The Transient loss of consciousness ('blackouts') in over 16s clinical guideline has been updated. It covers assessment, diagnosis and referral for people over 16 who have had a transient loss of consciousness. This update amended the guidance on assessment and referral for suspected postural hypotension.
The Empagliflozin for treating chronic heart failure with preserved or mildly reduced ejection fraction technology appraisal has been published. This treatment is recommended, within its marketing authorisation, as an option for treating symptomatic chronic heart failure with preserved or mildly reduced ejection fraction in adults.
Action: Clinicians should be aware of this month's new guidance and implement any necessary changes to practice.
The Scottish Medicines Consortium (SMC) has issued its monthly advice on newly licensed medicines.
Progesterone vaginal capsules (Utrogestan®) has been rejected for use in the prevention of preterm birth in women with a singleton pregnancy who have a short cervix and/or a history of spontaneous preterm birth. The manufacturer failed to make a submission for this indication.
Action: Clinicians should be aware of the recommendations of the SMC. Routine use of rejected and restricted medicines should be avoided.
During October 2023 Clinical Knowledge Summaries were published or updated in the following areas.
The Sarcoidosis topic is new. The other topics have all been reviewed and updated with minor structural and layout changes. The Neck pain - acute torticollis topic contains a new short section detailing some complications which can arise in people with acute torticollis. The Pelvic inflammatory disease topic has been updated in line with current evidence and information on the antibiotic levofloxacin has been added to the Prescribing information section.

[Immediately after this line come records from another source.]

(** [df.to_parquet(self.output_path / filename)]: creates or overwrites. *)
Definition to_parquet (df : DataFrame) (name : string) : M ChunkWriter unit :=
  modify (λ w,
    {| _buffer := _buffer w;
       _particle_counter := _particle_counter w;
       output_path := {| files := <[name := df]> (files (output_path w));
                         index_csv := index_csv (output_path w) |} |}).

(** [csv_df.to_csv(self.index_path, mode = "a",
                   header = not self.index_path.exists(), index = False)] *)
Definition to_csv (row : IndexRow) : M ChunkWriter unit :=
  modify (λ w,
    {| _buffer := _buffer w;
       _particle_counter := _particle_counter w;
       output_path :=
         {| files := files (output_path w);
            index_csv :=
              Some match index_csv (output_path w) with
                   | None => {| csv_header := index_columns; csv_rows := [row] |}
                   | Some c => {| csv_header := csv_header c;
                                  csv_rows := csv_rows c ++ [row] |}
                   end |} |}).

Definition reset : M ChunkWriter unit :=
  modify (λ w,
    {| _buffer := empty_buffer;
       _particle_counter := 0;
       output_path := output_path w |}).

(** [ChunkWriter.__init__]: an empty buffer over the directory as it is
    ([mkdir(parents=True, exist_ok=True)] keeps what is there). *)
Definition ChunkWriter_init (d : Disk) : ChunkWriter :=
  {| _buffer := empty_buffer; _particle_counter := 0; output_path := d |}.

Definition flush : M ChunkWriter unit :=
  do w <- get;
  if decide (_particle_counter w = 0) then ret tt else
  do timestamp_buffer <- lift (np_concatenate (buf_timestamps (_buffer w)));
  do scat_buffer <- lift (np_concatenate (buf_scattering (_buffer w)));
  do spec_buffer <- lift (np_concatenate (buf_spectral (_buffer w)));
  do scat_buffer <- lift (reshape_rows scat_buffer);
  do spec_buffer <- lift (reshape_rows spec_buffer);
  let df := pd_concat_axis1 timestamp_buffer scat_buffer spec_buffer in
  do t0 <- lift (item0 timestamp_buffer);
  let name := str t0 +:+ ".parquet" in
  to_parquet df name ;;
  do lo <- lift (np_min timestamp_buffer);
  do hi <- lift (np_max timestamp_buffer);
  to_csv {| filename := name; min_ts := lo; max_ts := hi |} ;;
  reset.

Action: Clinicians who see patients with any of these conditions may find the new and updated information useful when reviewing current clinical practice.
The Medicines and Healthcare products Regulatory Agency (MHRA) has published Drug Safety Update for October 2023 (PDF).

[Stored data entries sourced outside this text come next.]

(** X6. Every response has status 200, 400, 404 or 500.  A response with
    another status than 200 carries an error message; a response with
    status 200 carries at least one variant, [routes] lists the non-null
    ones of [shortest] and [fastest] in that order, each variant is of the
    type of its slot, has one leg per consecutive pair of points (the
    number of waypoints plus one) and at least one segment. *)
Theorem every_response_is_well_formed :
  let response := fst (POST JSON_parse db req) in
  (status response = 200 \/ status response = 400
   \/ status response = 404 \/ status response = 500)%nat
  /\ (status response <> 200%nat -> exists e m, body response = ErrorBody e m)
  /\ (status response = 200%nat ->
      exists routes,
        body response = RoutesBody routes
        /\ r_routes routes = non_null [r_shortest routes; r_fastest routes]
        /\ r_routes routes <> []
        /\ (forall v, r_shortest routes = Some v -> routeType v = shortest)
        /\ (forall v, r_fastest routes = Some v -> routeType v = fastest)
        /\ (forall v, In v (r_routes routes) ->
              List.length (legs v) = S (List.length (waypoints req))
              /\ segments v <> [])).
Proof.
  cbv zeta.
  destruct POST_cases as [(code & e & m & E & Hc)|[E|C]].
  - rewrite E. cbn [status body]. split; [|split].
    + destruct Hc as [-> | ->]; auto.
    + intros _. eauto.
    + intros ->. destruct Hc; discriminate.
  - rewrite E. cbn [status body]. split; [|split].
    + auto.
    + intros _. eauto.
    + discriminate.
  - destruct C as (s & f & log1 & log2 & vs & vf & Hs & Hf & Hsf & Es & Ef & EP).
    rewrite EP. cbn [fst status body]. split; [auto|]. split; [congruence|].
    intros _. exists (routes_body req vs vf).
    cbn [routes_body r_routes r_shortest r_fastest].
    pose proof (variant_props _ _ Hs Es) as Ps.
    pose proof (variant_props _ _ Hf Ef) as Pf.
    split; [reflexivity|]. split; [reflexivity|]. split; [|split; [|split]].
    + destruct Ps as [[-> ->]|(v & _ & -> & _)]; [|discriminate].
      destruct Pf as [[-> ->]|(v & _ & -> & _)]; [|discriminate].
      destruct Hsf; congruence.
    + intros v ->. destruct Ps as [[_ T]|(v' & _ & T & R & _)]; congruence.
    + intros v ->. destruct Pf as [[_ T]|(v' & _ & T & R & _)]; congruence.
    + intros v Hin.
      destruct Ps as [[_ ->]|(v1 & _ & -> & _ & L1 & S1 & _)];
        destruct Pf as [[_ ->]|(v2 & _ & -> & _ & L2 & S2 & _)];
        simpl in Hin; intuition (subst; auto).
Qed.

(** X10. In a response with status 200 every variant echoes the vertices
    resolved for the request: [startNode] and [endNode] are the vertex ids
    answered for the start and the end point, and the i-th entry of
    [waypoints] is the i-th waypoint of the request with the vertex id
    answered for that waypoint's own coordinates. *)
Theorem resolved_vertices_are_echoed :
  status (fst (POST JSON_parse db req)) = 200%nat ->
  exists routes,
    body (fst (POST JSON_parse db req)) = RoutesBody routes
    /\ r_routes routes <> []
    /\ forall v, In v (r_routes routes) ->
         startNode v = resolved_id db (start_point req)
         /\ endNode v = resolved_id db (end_point req)
         /\ rv_waypoints v
            = mapi (fun wp idx =>
                      {| rw_waypoint := wp;
                         rw_nodeId := resolved_id db (waypoint_point wp idx) |})
                   (waypoints req).
Proof.
  destruct POST_cases as [(code & e & m & E & Hc)|[E|C]].
  - rewrite E. cbn [status]. intros ->. destruct Hc; discriminate.
  - rewrite E. discriminate.
  - destruct C as (s & f & log1 & log2 & vs & vf & Hs & Hf & Hsf & Es & Ef & EP).
    rewrite EP. cbn [fst status body]. intros _.
    exists (routes_body req vs vf). cbn [routes_body r_routes].
    pose proof (variant_props _ _ Hs Es) as Ps.
    pose proof (variant_props _ _ Hf Ef) as Pf.
    split; [reflexivity|]. split.
    + destruct Ps as [[-> ->]|(v & _ & -> & _)]; [|discriminate].
      destruct Pf as [[-> ->]|(v & _ & -> & _)]; [|discriminate].
      destruct Hsf; congruence.
    + intros v Hin.
      destruct Ps as [[_ ->]|(v1 & _ & -> & _ & _ & _ & A1 & B1 & C1)];
        destruct Pf as [[_ ->]|(v2 & _ & -> & _ & _ & _ & A2 & B2 & C2)];
        simpl in Hin; intuition (subst; auto).
Qed.

(** *** Partial success *)






End MoreComposerFacts.



Lemma failed_lookup_gives_500_witness :
  POST sample_parse failing_db (sample_request false None None [])
  = ({| status := 500;
        body := ErrorBody "ルート検索中にエラーが発生しました" None |},
     [ nearestNodeQuery (Some 133.5%float) (Some 33.5%float);
       nearestNodeQuery (Some 133.75%float) (Some 33.75%float);
       nearestNodeQuery (Some 134.25%float) (Some 34.25%float) ]).
Proof.
  apply (@failed_lookup_gives_500 float _ string sample_parse failing_db
           (sample_request false None None [])).
  - repeat split.
  - eexists. split; [right; left; reflexivity|reflexivity].
Defined.


Lemma resolved_vertices_are_echoed_witness :
  exists routes,
    body (fst (POST sample_parse sample_db (sample_request false None None [])))
    = RoutesBody routes
    /\ forall v, In v (r_routes routes) ->
         startNode v = Some 10 /\ endNode v = Some 30
         /\ map rw_nodeId (rv_waypoints v) = [Some 20].
Proof.
  destruct (@resolved_vertices_are_echoed float _ string sample_parse sample_db
              (sample_request false None None []))
    as (routes & Hb & _ & H).
  - vm_compute. reflexivity.
  - exists routes. split; [exact Hb|].
    intros v Hv. destruct (H v Hv) as (A & B & C).
    rewrite A, B, C. repeat split.
Defined.

Lemma route_queries_stop_at_first_failure_witness :
  snd (calculateMultiLegRoute sample_db (sample_request false None None [])
         [Some 10; Some 20; Some 30; Some 40] fastest [])
  = [ fastestRouteQuery [CostSIsNotNull] (Some 10) (Some 20);
      fastestRouteQuery [CostSIsNotNull] (Some 20) (Some 30) ].
Proof.
  refine (proj2 (@route_queries_stop_at_first_failure float _ sample_db
                   (sample_request false None None [])
                   [Some 10; Some 20; Some 30; Some 40] fastest []) 1%nat _ _ _).
  - simpl. lia.
  - intros [|j] Hj; [|lia]. do 2 eexists. reflexivity.
  - left. reflexivity.
Defined.

(** * Further properties of the constraint compiler *)

Section MorePredicateFacts.

Context {num : Type} {JN : JsNumber num}.
Variable Geometry : Type.
Variable configuration : list ConfigurationRow.
Variable ST_Intersects_Buffer : Geometry -> Buffer (num:=num) -> bool.

Local Abbreviation way2 := (Way (num:=num) Geometry).
Local Abbreviation admits2 := (admits (num:=num) configuration ST_Intersects_Buffer).
Local Abbreviation holds2 := (holds (num:=num) configuration ST_Intersects_Buffer).

Lemma optional_nil {A} (b : bool) (c : A) :
  (if b then [c] else []) = [] <-> b = false.
Proof. destruct b; split; congruence. Qed.

(** X11. The where clause of the distance query is empty, and its text is
    the empty text, exactly when no constraint is triggered: no motorway
    avoidance, no width above 2.5, no height above 3.5 and no avoid zone.
    Then every edge is admitted for the distance metric, and the time query
    runs under [WHERE cost_s IS NOT NULL] alone. *)
Theorem unconstrained_request_filters_nothing (req : Request (num:=num)) :
  (whereClause req = []
   <-> avoidMotorways req = false
       /\ given_and_gt (vehicleWidth req) (nlit (5 # 2)) = false
       /\ given_and_gt (vehicleHeight req) (nlit (7 # 2)) = false
       /\ avoidAreas req = [])
  /\ (forall show,
        render_where show (whereClause req) = EmptyString <-> whereClause req = [])
  /\ (whereClause req = [] ->
      (forall w : way2, admits2 (whereClause req) w = true)
      /\ (forall w : way2,
            admits2 (whereClauseWithCostMinutes req) w
            = match cost_s w with Some _ => true | None => false end)
      /\ forall show,
           render_where show (whereClauseWithCostMinutes req)
           = "WHERE cost_s IS NOT NULL").
Proof.
  split; [|split].
  - unfold whereClause, buildWhereClause. cbn [app]. split.
    + intros H.
      apply app_eq_nil in H. destruct H as [H1 H].
      apply app_eq_nil in H. destruct H as [H2 H].
      apply app_eq_nil in H. destruct H as [H3 H4].
      apply optional_nil in H1, H2, H3, H4.
      repeat split; try assumption.
      destruct (avoidAreas req); [reflexivity|discriminate].
    + intros (-> & -> & -> & ->). reflexivity.
  - intros show. unfold render_where.
    destruct (whereClause req) as [|c cs]; simpl.
    + split; reflexivity.
    + split; discriminate.
  - intros H.
    assert (E : whereClauseWithCostMinutes req = [CostSIsNotNull]).
    { change (whereClauseWithCostMinutes req)
        with (CostSIsNotNull :: whereClause req).
      rewrite H. reflexivity. }
    rewrite H, E. repeat split.
    + intros w. simpl. apply andb_true_r.
Qed.

(** X12. The avoid zones act as a set: two requests that agree on the
    other constraints and list the same zones, in any order and any number
    of times, admit the same edges. *)
Theorem avoid_zones_act_as_a_set
    (req1 req2 : Request (num:=num)) (base : BaseWhere) (w : way2) :
  avoidMotorways req1 = avoidMotorways req2 ->
  vehicleWidth req1 = vehicleWidth req2 ->
  vehicleHeight req1 = vehicleHeight req2 ->
  (forall a, In a (avoidAreas req1) <-> In a (avoidAreas req2)) ->
  admits2 (buildWhereClause req1 base) w = admits2 (buildWhereClause req2 base) w.
Proof.
  intros Hm Hw Hh Ha.
  rewrite !admits_buildWhereClause, Hm, Hw, Hh. do 4 f_equal.
  apply eq_iff_eq_true. split; apply holds_avoid_incl; apply incl_map;
    intros a Hin; apply Ha; assumption.
Qed.

End MorePredicateFacts.

Lemma avoid_zones_act_as_a_set_witness :
  admits sample_configuration sample_intersects
    (buildWhereClause (sample_request false None None [zone_unset; zone_zero]) NoBaseWhere)
    way_primary_near
  = admits sample_configuration sample_intersects
      (buildWhereClause
         (sample_request false None None [zone_zero; zone_unset; zone_zero]) NoBaseWhere)
      way_primary_near.
Proof.
  apply (@avoid_zones_act_as_a_set float _ float sample_configuration sample_intersects
           (sample_request false None None [zone_unset; zone_zero])
           (sample_request false None None [zone_zero; zone_unset; zone_zero])).
  - reflexivity.
  - reflexivity.
  - reflexivity.
  - intros a. simpl. tauto.
Defined.

(** * The single-leg endpoints *)

Section LegacyFacts.

Context {num : Type} {JN : JsNumber num}.
Variable Json : Type.
Variable JSON_parse : string -> option Json.
Variable db : Legacy.Db (num:=num).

This issue introduces new safety measures when prescribing oral formulations of isotretinoin. It would be expected that treatment is initiated and supplied by a specialist. Primary care clinicians may wish to be aware of the suggested measures.

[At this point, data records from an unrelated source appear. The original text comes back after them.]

(** C8: for every shape, [randn_c] returns an array of that shape whose
    element [i] is [(x + 1j*y)/sqrt(2)], where [x] and [y] are two
    different draws of the random source. When the draws it consumes are
    standard (zero mean, unit variance) and independent of one another,
    the real and imaginary parts of every element are independent, have
    zero mean and variance 1/2 each, and the mean squared modulus is 1. *)
Theorem randn_c_unit_power
  (Omega : Type) (E : Expectation Omega) (normal : Omega -> nat -> R)
  (args : list nat) (drawn : nat) :
  let n := Misc.size args in
  (forall k, (drawn <= k < drawn + 2 * n)%nat ->
             standard E (fun w => normal w k)) ->
  (forall j k, (drawn <= j < drawn + 2 * n)%nat ->
               (drawn <= k < drawn + 2 * n)%nat -> j <> k ->
               independent E (fun w => normal w j) (fun w => normal w k)) ->
  exists z : Omega -> nat -> C,
    (forall w,
       Misc.randn_c (normal w) args drawn
       = (inr (Misc.mkArray args (map (z w) (seq 0 n))),
          (drawn + 2 * n)%nat)) /\
    (forall i, (i < n)%nat ->
       (forall w,
          z w i = Cscale (1 / sqrt 2)
                         (Cadd (RtoC (normal w (drawn + i)%nat))
                               (Cmul Cj (RtoC (normal w (drawn + n + i)%nat)))) /\
          Re (z w i) = normal w (drawn + i)%nat / sqrt 2 /\
          Im (z w i) = normal w (drawn + n + i)%nat / sqrt 2) /\
       independent E (fun w => Re (z w i)) (fun w => Im (z w i)) /\
       E (fun w => Re (z w i)) = 0 /\
       E (fun w => Im (z w i)) = 0 /\
       variance E (fun w => Re (z w i)) = 1 / 2 /\
       variance E (fun w => Im (z w i)) = 1 / 2 /\
       E (fun w => Cnorm2 (z w i)) = 1).
Proof.
  intros n Hstd Hind.
  exists (fun w i => mkC (normal w (drawn + i)%nat * / sqrt 2)
                         (normal w (drawn + n + i)%nat * / sqrt 2)).
  split; [intros w; apply randn_c_eq|].
  intros i Hi.
  destruct (Hstd (drawn + i)%nat ltac:(lia)) as [Hx_mean Hx_var].
  destruct (Hstd (drawn + n + i)%nat ltac:(lia)) as [Hy_mean Hy_var].
  assert (Hre : variance E (fun w => normal w (drawn + i)%nat * / sqrt 2)
                = 1 / 2).
  { rewrite variance_scal, Hx_var, inv_sqrt2_sqr. ring. }
  assert (Him : variance E (fun w => normal w (drawn + n + i)%nat * / sqrt 2)
                = 1 / 2).
  { rewrite variance_scal, Hy_var, inv_sqrt2_sqr. ring. }
  cbn [Re Im].
  split; [|split; [|split; [|split; [|split; [|split]]]]].
  - intros w. split; [symmetry; apply randn_c_element|]. split; reflexivity.
  - apply independent_scal. apply Hind; lia.
  - now apply expect_zero_mean_scal.
  - now apply expect_zero_mean_scal.
  - exact Hre.
  - exact Him.
  - unfold Cnorm2. cbn [Re Im]. rewrite expect_plus.
    rewrite <- !variance_centered by now apply expect_zero_mean_scal.
    rewrite Hre, Him. lra.
Qed.

(* ================================================================= *)
(** ** The theorems on concrete objects *)

#[local] Existing Instance unit_ops.

(** The engine on the default channel: a tap at delay zero stays on the
    first grid position, and a sample comes out multiplied by the tap
    gain, here 1. *)
Example discretize_zero_delay : Fading.discretize 1 0 = 0%nat.
Proof.
  unfold Fading.discretize.
  replace (up (0 / 1 - / 2)) with 0%Z; [reflexivity|].
  apply tech_up; cbn; lra.
Qed.

Example flat_channel_corrupt_data :
  fst (corrupt_data (ops := unit_ops) [mkC 2 3] flat_channel) = inr [mkC 2 3].
Proof.
  rewrite corrupt_data_eq. cbn.
  unfold Fading.convolve, Fading.num_taps_with_padding. cbn.
  rewrite discretize_zero_delay. cbn.
  rewrite dB2Linear_0, sqrt_1.
  do 2 f_equal. unfold Fading.output_sample, Csum, Cadd, Cmul, Cscale. cbn.
  f_equal; ring.
Qed.

Lemma corrupt_data_scaled_by_sqrt_pathloss_witness :
  0 <= / 4 <= 1 /\
  scales_by
    (sqrt (/ 4))
    (fst (corrupt_data (ops := unit_ops) [mkC 2 3]
                       (snd (set_pathloss None flat_channel))))
    (fst (corrupt_data (ops := unit_ops) [mkC 2 3]
                       (snd (set_pathloss (Some (Fin (/ 4))) flat_channel)))).
Proof.
  assert (H : 0 <= / 4 <= 1) by lra.
  split; [exact H|].
  exact (proj1 (proj2 (proj1 (proj2 (proj2
           (@corrupt_data_scaled_by_sqrt_pathloss
              _ _ _ _ unit_ops no_nan_products flat_channel [mkC 2 3] (/ 4)
              H)))))).
Defined.

Lemma quarter_pathloss_reachable :
  reachable (ops := unit_ops)
            (snd (set_pathloss (Some (Fin (/ 4))) flat_channel)).
Proof.
  exact (reachable_step flat_channel_reachable
           (step_set_pathloss (ops := unit_ops) (Some (Some (Fin (/ 4))))
                              flat_channel)).
Qed.

Lemma get_last_impulse_response_matches_corruption_witness :
  let self := snd (set_pathloss (Some (Fin (/ 4))) flat_channel) in
  let after := snd (corrupt_data (ops := unit_ops) [mkC 2 3] self) in
  reachable (ops := unit_ops) self /\
  fst (get_last_impulse_response (ops := unit_ops) after)
  = scale_response (ops := unit_ops) (_pathloss_value after)
      (fst (tdl_get_last_impulse_response (_tdlchannel after))).
Proof.
  intros self after.
  split; [exact quarter_pathloss_reachable|].
  destruct (proj1 (proj2 (@get_last_impulse_response_matches_corruption
                            _ _ _ _ unit_ops no_nan_products self
                            quarter_pathloss_reachable))
                  [mkC 2 3]) as (_ & _ & H & _).
  exact H.
Defined.

Lemma sqrt_quarter_lt_1 : sqrt (/ 4) < 1.
Proof.
  pose proof (sqrt_lt_1_alt (/ 4) 1) as H. rewrite sqrt_1 in H.
  apply H. lra.
Qed.

(** C4, as stated, fails: the pathloss can change between the corruption
    call and the query. On the default channel, after
    [set_pathloss(0.25)], [corrupt_data] and [set_pathloss(None)], the
    signal was scaled by [sqrt 0.25] while [get_last_impulse_response]
    returns the response of the inner channel as it is, which is not
    that response scaled by [sqrt 0.25]. *)
Lemma impulse_response_after_pathloss_change :
  let self := snd (set_pathloss (Some (Fin (/ 4))) flat_channel) in
  let corrupted := snd (corrupt_data (ops := unit_ops) [mkC 2 3] self) in
  let after := snd (set_pathloss None corrupted) in
  reachable (ops := unit_ops) after /\
  fst (corrupt_data (ops := unit_ops) [mkC 2 3] self)
  = inr [Cscale (sqrt (/ 4)) (mkC 2 3)] /\
  exists h : Fading.TdlImpulseResponse,
    fst (tdl_get_last_impulse_response (_tdlchannel after)) = inr h /\
    fst (get_last_impulse_response (ops := unit_ops) after) = inr h /\
    inr h <> scale_response (ops := unit_ops) (Some (Fin (/ 4)))
                            (inr (B := Fading.TdlImpulseResponse) h).
Proof.
  intros self corrupted after.
  assert (Hself : set_pathloss (Some (Fin (/ 4))) flat_channel
                  = (inr tt, set_pathloss_value (Some (Fin (/ 4))) flat_channel)).
  { apply set_pathloss_in_range. lra. }
  split; [|split].
  - subst after corrupted.
    apply (reachable_step (self := snd (corrupt_data (ops := unit_ops)
                                                     [mkC 2 3] self))).
    + apply (reachable_step quarter_pathloss_reachable).
      apply step_corrupt_data.
    + exact (step_set_pathloss (ops := unit_ops) (Some None) _).
  - subst self. rewrite Hself. cbn [snd]. rewrite corrupt_data_eq. cbn.
    unfold Fading.convolve, Fading.num_taps_with_padding. cbn.
    rewrite discretize_zero_delay. cbn.
    rewrite dB2Linear_0, sqrt_1.
    assert (Hsq : 0 <= / 4) by lra.
    rewrite (math_sqrt_nonneg Hsq). cbn.
    do 3 f_equal. unfold unit_samples, Cadd, Cmul, Cscale, C0. cbn.
    f_equal; ring.
  - subst after corrupted self. rewrite Hself. cbn [snd].
    rewrite corrupt_data_eq. cbn [snd].
    rewrite set_pathloss_eq. cbn [snd].
    rewrite get_last_impulse_response_eq. cbn.
    eexists. split; [reflexivity|]. split; [reflexivity|].
    intros H. injection H as H.
    rewrite dB2Linear_0, sqrt_1 in H.
    pose proof sqrt_quarter_lt_1. lra.
Qed.

(** C2, as stated, fails on NaN: it is not [None] and lies outside
    [[0, 1]], and yet [set_pathloss(nan)] succeeds on the default channel
    and stores it, since [nan < 0] and [nan > 1] are both False. *)
Lemma set_pathloss_accepts_nan :
  Some NaN <> None /\
  ~ in_unit_interval NaN /\
  fst (set_pathloss (Some NaN) flat_channel) = inr tt /\
  fst (set_pathloss (Some NaN) flat_channel)
  <> inl (ValueError "Pathloss must be between 0 and 1") /\
  _pathloss_value (snd (set_pathloss (Some NaN) flat_channel)) = Some NaN.
Proof.
  split; [discriminate|]. split; [intros H; exact H|].
  rewrite set_pathloss_eq. cbn. repeat split. discriminate.
Qed.

Lemma pathloss_state_invariant_witness :
  let self := snd (set_pathloss (Some (Fin (/ 4))) flat_channel) in
  reachable (ops := unit_ops) self /\
  match _pathloss_value self with
  | None => True
  | Some (Fin v) => 0 <= v <= 1
  | Some NaN => True
  end.
Proof.
  intros self.
  split; [exact quarter_pathloss_reachable|].
  exact (proj1 (@pathloss_state_invariant _ _ _ _ unit_ops no_nan_products
                  self quarter_pathloss_reachable)).
Defined.

(** C5, as stated, fails: [set_pathloss(0)] succeeds on the default
    channel and stores [0], which is not in [(0, 1]]. *)
Lemma pathloss_zero_is_stored :
  let self := snd (set_pathloss (Some (Fin 0)) flat_channel) in
  fst (set_pathloss (Some (Fin 0)) flat_channel) = inr tt /\
  reachable (ops := unit_ops) self /\
  _pathloss_value self = Some (Fin 0) /\
  ~ pathloss_in_half_open_interval self.
Proof.
  intros self.
  assert (Hset : set_pathloss (Some (Fin 0)) flat_channel
                 = (inr tt, set_pathloss_value (Some (Fin 0)) flat_channel)).
  { apply set_pathloss_in_range. lra. }
  split; [now rewrite Hset|]. split.
  - exact (reachable_step flat_channel_reachable
             (step_set_pathloss (ops := unit_ops) (Some (Some (Fin 0)))
                                flat_channel)).
  - subst self. rewrite Hset. cbn. split; [reflexivity|].
    unfold pathloss_in_half_open_interval. cbn. lra.
Qed.

Lemma mismatched_taps_fail_construction_witness :
  taps_mismatch (Some [0; -3]) (Some [0]) /\
  exists msg,
    SuSisoChannel_init (ops := Fading.ops unit_samples) None None
                       (Some [0; -3]) (Some [0]) None
    = inl (ValueError msg).
Proof.
  assert (H : taps_mismatch (Some [0; -3]) (Some [0])) by (cbn; lia).
  split; [exact H|].
  exact (proj2 (proj2 (@mismatched_taps_fail_construction
                         unit_samples None None (Some [0; -3]) (Some [0])
                         None H))).
Defined.

(** The mean over the four outcomes of two fair coins is an expectation. *)
Lemma two_coins : Expectation (bool * bool).
Proof.
  refine (@mkExpectation (bool * bool) two_coins_mean _ _ _ _).
  - intros X Y H. unfold two_coins_mean. now rewrite !H.
  - intros X Y. unfold two_coins_mean. field.
  - intros c X. unfold two_coins_mean. field.
  - unfold two_coins_mean. field.
Defined.

Lemma two_coins_standard (k : nat) :
  (k < 2)%nat -> standard two_coins (fun w => two_coins_draws w k).
Proof.
  intros Hk. destruct k as [|[|k]]; [| |lia];
    unfold standard, variance; cbn; unfold two_coins_mean, coin; cbn;
    split; lra.
Qed.

Lemma two_coins_independent (j k : nat) :
  (j < 2)%nat -> (k < 2)%nat -> j <> k ->
  independent two_coins (fun w => two_coins_draws w j)
                        (fun w => two_coins_draws w k).
Proof.
  intros Hj Hk Hjk f g.
  destruct j as [|[|j]], k as [|[|k]]; try lia;
    cbn; unfold two_coins_mean, coin; cbn; field.
Qed.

This issue also notes that from 6 to 12 November 2023 it will be the eighth annual #MedSafetyWeek social media campaign. This year the campaign will focus on the importance of reporting suspected adverse reactions to medicines and suspected problems with medical devices. Healthcare professionals are asked to support the campaign by talking to their patients and colleagues about the Yellow Card scheme.
This issue also advises that valproate containing medicines must now always be dispensed in the manufacturer’s original full pack unless there are exceptional circumstances. The aim of this recommendation is to ensure patient information resources reach the patient every time the medication is dispensed. Exceptions could include compliance packing although there should still be processes in place to make sure that the patient receives the Patient Information Leaflet.
Lastly in this issue is a summary of letters to healthcare professionals in September. These generally related to supply issues and recalls with one letter warning that the introduction of azathioprine tablets in new strengths of 75mg and 100mg strengths increases the risk of unintentional overdoses being prescribed or dispensed.
Action: Clinicians should be aware of this month's new guidance and implement any necessary changes to practice.